_Work to complete_. Below are the records; count how many of their lines contain the word "exists" and give that number only.

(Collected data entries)
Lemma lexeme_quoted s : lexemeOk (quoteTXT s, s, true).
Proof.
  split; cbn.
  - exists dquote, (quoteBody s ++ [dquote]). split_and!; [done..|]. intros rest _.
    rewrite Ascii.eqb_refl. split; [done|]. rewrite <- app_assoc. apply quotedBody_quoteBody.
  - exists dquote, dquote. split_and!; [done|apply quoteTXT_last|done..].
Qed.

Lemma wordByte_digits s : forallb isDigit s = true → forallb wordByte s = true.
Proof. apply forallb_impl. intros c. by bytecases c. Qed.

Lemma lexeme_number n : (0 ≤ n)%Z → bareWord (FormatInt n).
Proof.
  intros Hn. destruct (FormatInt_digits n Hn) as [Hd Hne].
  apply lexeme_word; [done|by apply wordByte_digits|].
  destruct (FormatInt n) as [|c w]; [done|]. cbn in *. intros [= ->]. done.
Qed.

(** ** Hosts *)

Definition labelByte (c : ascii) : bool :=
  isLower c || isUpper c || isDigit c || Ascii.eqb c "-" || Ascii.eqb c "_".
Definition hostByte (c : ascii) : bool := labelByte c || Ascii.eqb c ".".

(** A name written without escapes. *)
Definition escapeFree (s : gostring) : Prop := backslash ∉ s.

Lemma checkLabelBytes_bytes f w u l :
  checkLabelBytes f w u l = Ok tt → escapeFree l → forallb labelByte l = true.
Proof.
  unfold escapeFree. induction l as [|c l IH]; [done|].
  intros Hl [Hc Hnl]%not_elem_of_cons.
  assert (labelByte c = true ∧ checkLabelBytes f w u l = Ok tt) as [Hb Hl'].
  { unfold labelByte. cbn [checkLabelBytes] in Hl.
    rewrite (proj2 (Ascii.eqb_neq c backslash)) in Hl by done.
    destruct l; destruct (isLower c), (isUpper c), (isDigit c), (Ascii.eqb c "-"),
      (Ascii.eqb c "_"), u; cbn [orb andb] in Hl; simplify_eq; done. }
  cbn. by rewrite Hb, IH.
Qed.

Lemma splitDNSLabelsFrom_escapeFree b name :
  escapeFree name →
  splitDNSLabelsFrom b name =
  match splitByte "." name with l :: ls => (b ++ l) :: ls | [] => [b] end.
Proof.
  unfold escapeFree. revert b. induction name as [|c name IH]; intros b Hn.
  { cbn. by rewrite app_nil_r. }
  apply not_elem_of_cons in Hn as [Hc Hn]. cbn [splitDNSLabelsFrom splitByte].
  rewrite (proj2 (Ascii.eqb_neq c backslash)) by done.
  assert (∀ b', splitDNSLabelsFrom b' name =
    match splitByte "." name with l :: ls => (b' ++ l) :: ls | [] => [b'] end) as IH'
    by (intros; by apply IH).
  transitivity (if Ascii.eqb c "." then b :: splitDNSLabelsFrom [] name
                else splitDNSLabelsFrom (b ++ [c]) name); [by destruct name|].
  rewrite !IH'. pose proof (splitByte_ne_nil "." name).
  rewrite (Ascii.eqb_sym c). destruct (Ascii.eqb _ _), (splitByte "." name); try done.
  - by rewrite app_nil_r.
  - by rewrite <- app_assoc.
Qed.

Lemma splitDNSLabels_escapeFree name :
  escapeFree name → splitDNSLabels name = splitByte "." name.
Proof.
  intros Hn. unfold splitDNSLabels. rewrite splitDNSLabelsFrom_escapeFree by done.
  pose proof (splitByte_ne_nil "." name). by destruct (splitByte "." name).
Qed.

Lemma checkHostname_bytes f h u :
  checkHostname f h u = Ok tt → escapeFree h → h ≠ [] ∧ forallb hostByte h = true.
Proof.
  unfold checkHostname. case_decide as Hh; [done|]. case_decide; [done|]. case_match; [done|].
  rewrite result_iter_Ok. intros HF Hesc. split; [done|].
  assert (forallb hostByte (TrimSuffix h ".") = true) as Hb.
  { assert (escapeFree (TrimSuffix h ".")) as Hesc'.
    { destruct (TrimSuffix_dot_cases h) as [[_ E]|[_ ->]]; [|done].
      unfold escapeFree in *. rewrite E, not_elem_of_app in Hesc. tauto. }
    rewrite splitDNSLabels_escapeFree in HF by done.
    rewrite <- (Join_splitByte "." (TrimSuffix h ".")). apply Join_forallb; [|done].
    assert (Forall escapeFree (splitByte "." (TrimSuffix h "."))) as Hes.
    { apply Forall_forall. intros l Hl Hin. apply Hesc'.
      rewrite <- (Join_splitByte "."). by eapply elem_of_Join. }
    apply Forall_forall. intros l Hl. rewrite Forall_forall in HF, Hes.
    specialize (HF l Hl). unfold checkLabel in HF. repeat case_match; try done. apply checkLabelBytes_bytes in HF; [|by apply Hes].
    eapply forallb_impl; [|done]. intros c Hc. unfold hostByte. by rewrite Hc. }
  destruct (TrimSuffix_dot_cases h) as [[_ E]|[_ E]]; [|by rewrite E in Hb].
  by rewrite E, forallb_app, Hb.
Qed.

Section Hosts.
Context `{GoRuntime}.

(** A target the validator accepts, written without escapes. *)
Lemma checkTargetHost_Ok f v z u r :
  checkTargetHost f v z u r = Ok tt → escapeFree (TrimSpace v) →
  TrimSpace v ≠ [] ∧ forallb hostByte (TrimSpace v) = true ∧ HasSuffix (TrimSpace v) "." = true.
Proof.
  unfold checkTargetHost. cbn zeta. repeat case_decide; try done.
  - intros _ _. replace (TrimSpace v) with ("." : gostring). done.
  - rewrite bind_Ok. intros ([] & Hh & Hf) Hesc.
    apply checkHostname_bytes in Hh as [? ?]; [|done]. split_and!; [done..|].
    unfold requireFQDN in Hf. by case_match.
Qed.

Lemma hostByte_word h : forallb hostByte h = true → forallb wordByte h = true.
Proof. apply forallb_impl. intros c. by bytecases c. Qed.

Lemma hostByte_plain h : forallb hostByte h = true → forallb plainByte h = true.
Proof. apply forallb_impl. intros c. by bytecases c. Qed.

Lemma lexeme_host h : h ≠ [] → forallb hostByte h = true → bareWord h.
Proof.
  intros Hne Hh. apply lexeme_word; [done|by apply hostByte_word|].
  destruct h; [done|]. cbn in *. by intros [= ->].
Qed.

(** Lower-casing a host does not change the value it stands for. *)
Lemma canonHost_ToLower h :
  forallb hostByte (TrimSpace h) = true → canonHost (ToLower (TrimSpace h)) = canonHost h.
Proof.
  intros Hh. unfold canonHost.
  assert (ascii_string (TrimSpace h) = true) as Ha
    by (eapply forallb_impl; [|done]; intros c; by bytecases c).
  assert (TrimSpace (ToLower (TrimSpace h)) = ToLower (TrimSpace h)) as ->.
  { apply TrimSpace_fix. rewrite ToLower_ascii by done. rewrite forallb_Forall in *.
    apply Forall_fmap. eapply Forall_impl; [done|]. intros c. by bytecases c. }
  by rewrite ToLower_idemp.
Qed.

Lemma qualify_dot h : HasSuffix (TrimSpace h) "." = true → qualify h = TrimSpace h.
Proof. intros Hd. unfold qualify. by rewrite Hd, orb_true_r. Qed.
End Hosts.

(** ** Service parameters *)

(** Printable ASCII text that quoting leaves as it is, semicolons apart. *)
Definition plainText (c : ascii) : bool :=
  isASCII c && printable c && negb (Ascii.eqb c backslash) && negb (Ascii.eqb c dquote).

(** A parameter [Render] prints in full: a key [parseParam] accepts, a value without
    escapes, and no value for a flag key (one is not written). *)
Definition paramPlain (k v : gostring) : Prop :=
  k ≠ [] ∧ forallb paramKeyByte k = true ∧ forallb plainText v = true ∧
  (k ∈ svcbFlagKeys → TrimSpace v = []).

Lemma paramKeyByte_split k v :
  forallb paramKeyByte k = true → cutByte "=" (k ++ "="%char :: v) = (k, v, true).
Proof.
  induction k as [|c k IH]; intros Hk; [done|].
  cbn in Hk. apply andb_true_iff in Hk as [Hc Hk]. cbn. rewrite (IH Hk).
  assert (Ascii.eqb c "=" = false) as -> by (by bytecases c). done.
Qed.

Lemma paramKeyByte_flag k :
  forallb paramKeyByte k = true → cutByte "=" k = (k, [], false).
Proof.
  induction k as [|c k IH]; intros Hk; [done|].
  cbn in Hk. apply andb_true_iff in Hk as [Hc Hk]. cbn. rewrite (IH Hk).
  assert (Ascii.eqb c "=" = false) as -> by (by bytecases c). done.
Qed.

==

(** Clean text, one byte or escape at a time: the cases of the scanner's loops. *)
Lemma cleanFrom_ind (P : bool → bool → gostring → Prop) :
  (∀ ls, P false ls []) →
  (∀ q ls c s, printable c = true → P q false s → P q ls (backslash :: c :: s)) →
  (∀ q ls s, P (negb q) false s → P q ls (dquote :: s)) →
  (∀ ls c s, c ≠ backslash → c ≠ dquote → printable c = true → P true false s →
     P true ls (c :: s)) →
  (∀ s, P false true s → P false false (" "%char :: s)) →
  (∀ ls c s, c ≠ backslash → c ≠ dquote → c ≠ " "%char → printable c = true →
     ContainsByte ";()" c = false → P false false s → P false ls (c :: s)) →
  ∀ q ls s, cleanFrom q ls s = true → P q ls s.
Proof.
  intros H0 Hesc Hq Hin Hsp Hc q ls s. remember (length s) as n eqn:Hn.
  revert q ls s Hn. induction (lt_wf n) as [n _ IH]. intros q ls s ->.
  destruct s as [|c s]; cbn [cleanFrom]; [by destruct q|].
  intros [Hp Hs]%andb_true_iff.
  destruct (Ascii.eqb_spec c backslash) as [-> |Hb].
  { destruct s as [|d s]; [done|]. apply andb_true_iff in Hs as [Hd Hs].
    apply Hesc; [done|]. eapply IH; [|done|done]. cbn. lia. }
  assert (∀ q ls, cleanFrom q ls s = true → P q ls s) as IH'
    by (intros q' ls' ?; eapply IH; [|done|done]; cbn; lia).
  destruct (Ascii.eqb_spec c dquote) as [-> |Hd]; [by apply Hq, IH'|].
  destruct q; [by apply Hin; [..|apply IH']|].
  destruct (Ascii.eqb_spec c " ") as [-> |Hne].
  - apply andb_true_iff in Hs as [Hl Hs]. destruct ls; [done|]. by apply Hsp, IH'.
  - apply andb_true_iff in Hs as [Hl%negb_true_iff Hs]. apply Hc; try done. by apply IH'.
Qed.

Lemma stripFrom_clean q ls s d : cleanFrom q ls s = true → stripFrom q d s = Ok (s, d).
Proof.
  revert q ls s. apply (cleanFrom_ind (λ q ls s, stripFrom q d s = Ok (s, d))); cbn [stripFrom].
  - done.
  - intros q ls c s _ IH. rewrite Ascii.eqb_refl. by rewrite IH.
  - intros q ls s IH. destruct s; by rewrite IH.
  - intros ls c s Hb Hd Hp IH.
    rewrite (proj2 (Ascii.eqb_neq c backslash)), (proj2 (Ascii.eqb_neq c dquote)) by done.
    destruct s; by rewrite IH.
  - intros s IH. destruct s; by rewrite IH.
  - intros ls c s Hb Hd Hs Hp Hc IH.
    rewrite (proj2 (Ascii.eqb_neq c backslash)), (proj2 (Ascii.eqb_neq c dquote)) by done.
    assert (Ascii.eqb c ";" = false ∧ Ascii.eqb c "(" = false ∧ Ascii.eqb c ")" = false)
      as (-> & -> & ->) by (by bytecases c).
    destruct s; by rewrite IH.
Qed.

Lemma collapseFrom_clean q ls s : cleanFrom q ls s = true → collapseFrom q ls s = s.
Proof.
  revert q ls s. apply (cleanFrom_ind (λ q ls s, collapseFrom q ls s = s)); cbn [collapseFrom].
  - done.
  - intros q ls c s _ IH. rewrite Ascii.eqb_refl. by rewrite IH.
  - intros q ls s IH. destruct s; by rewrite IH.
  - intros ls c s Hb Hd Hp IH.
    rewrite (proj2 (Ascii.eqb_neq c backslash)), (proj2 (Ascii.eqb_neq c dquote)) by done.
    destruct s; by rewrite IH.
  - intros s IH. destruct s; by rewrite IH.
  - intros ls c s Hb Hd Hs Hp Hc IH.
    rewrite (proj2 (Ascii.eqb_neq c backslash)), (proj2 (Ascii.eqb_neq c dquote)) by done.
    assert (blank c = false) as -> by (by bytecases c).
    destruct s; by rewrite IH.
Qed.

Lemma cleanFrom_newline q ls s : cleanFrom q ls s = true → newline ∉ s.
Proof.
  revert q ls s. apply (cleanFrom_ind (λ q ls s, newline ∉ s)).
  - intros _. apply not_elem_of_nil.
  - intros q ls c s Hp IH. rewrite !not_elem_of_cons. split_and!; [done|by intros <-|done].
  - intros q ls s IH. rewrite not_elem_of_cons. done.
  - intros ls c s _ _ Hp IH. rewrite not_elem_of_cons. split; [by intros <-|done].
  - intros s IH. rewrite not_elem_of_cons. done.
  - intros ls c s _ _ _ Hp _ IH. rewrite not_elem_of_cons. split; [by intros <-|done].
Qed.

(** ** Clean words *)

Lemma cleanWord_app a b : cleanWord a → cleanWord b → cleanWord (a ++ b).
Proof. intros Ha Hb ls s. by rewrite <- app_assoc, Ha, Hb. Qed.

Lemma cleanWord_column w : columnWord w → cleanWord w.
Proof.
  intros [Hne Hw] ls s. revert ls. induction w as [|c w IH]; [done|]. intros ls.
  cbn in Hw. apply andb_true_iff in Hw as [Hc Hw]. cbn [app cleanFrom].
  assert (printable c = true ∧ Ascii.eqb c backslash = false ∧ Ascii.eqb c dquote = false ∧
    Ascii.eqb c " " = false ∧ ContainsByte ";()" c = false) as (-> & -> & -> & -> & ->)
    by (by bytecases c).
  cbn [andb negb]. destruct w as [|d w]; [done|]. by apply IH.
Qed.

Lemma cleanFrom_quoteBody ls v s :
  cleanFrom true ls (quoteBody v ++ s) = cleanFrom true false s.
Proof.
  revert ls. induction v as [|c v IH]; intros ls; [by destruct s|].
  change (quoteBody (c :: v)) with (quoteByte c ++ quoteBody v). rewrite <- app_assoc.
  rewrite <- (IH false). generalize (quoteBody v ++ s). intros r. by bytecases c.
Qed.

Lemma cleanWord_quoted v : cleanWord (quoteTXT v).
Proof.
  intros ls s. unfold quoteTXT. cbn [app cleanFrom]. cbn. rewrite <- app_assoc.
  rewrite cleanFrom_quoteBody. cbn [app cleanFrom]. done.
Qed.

_Written reply_. 2